Gambhir’s useful innings overshadowed a superb Virender Sehwag show. The Kings XI opener was at his charismatic best, gliding past point, deftly flicking off his toes and never missing an opportunity to score. His was a determined and responsible effort, without being overtly aggressive or defensive.

Sehwag batted with the profligacy of a millionaire at a casino during the Powerplay overs, but waited for the loose deliveries while putting a price tag on his wicket as the innings progressed. Having survived on 23, when Uthappa failed to get his hands to a sharp chance off Morne Morkel, he enthralled the near full-house with an array of improvised drives and pulls reaching 72 in 50 balls.

Much like their previous meeting in the UAE when Maxwell was bowled for 15 off 12 and Miller managed 14, Kings XI’s middle-order failed to make use of the good start provided by Sehwag.

Morne Morkel bowled a superb opening spell, but Sehwag’s brilliance took Kings XI to 85 for two after 10. The Knight Riders benefited from their spinning duo and did well to pull things back conceding only 64 in the last 10.

The Knight Riders’ ploy of attacking Maxwell with Sunil Narine and Piyush Chawla while not bowling too close to his body left the Australian in sheer discomfort and it showed during his run-a-ball 14.

Miller, too, never found the going easy in his 13 off 14 balls. Playing across the line to the spinners only compounded the batsmen’s problems.

If the spinners stuck to their task, Gambhir too managed them brilliantly. He was undaunted even after Sehwag slammed four boundaries off Kallis in the opening over. He got Narine into the attack in the seventh over once Maxwell took strike and Chawla three overs later.

Chawla once again proved to be the trump card.
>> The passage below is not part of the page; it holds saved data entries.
(* ===== verification/UnitFootprints.v ===== *)
(** * Footprints of the units of work

    The tables each unit of work of the services, of maintenance and of a start
    may change. *)
From S2P Require Import Prelude Domain Data Store Auth Leases Cluster Placement Requests Queries Commands Access Protection Footprints Tables Service Nodes Maintenance Startup.

#[global] Hint Opaque start_authority install_authority replicated_start authenticated replay verifier_of remember count_login login_rate login_check login_publish login_form run_query logout_replay precheck monolith_verify_seal distributed_verify_seal verify_seal put_block_check put_block_publish get_block_check expire_write close_dead_handle collect_leases expire_upload monolith_collect peer require_node node_peer abort_assigned RegisterNode Heartbeat report_form own_receipt distributed_report_one distributed_BlockReport replicated_report_one replicated_BlockReport BlockReport receipt_of replayed_receipt authorize_write authorize_read authorize_stream validate_header authorize_patch AuthorizeBlock live_session report_subject record_block operation_session report_block report_patch ReportDurable task_capability check_task_owner same_boot distributed_AuthorizeInternal replicated_AuthorizeInternal AuthorizeInternal replicated_validate_report validate_task_report ReportTask fail_dead_write_task retire_aborted collect_tasks distributed_tick_tasks expire_task distributed_tick_step fail_stale_copy fail_stale_copies repair_on reconcile_block settle_promotion reconcile scrub_select scrub_record orphan_select orphan_record replicated_tick_tasks replicated_tick_ready stamp_dispatch fail_old_generation install_generation collect_generation collect_copies collect_base collect_rest shared_epoch reset_nodes persist_policies restore_history fail_tasks : typeclass_instances.

Lemma writes_seals ks f : writes ks (modify (λ x : st, x <| s_seals ::= f |>) : M unit).
Proof. intros e s a t ->%modify_Ok. by split_and!. Qed.
#[export] Hint Resolve writes_seals : keeps.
His inclusion didn’t come as a surprise considering his success against the same opponents in the previous match.

The leg spinner’s variations and subtle change of pace left the batsmen struggling when the need of the hour was to accelerate. His three for 19 in the middle overs halted the Kings XI’s progress.

If Narine left the two Ms dazed at one end, Chawla reaped the benefits at the other. It was only towards the end that Johnson somewhat spoiled Narine’s figures, but by then the damage had already been done.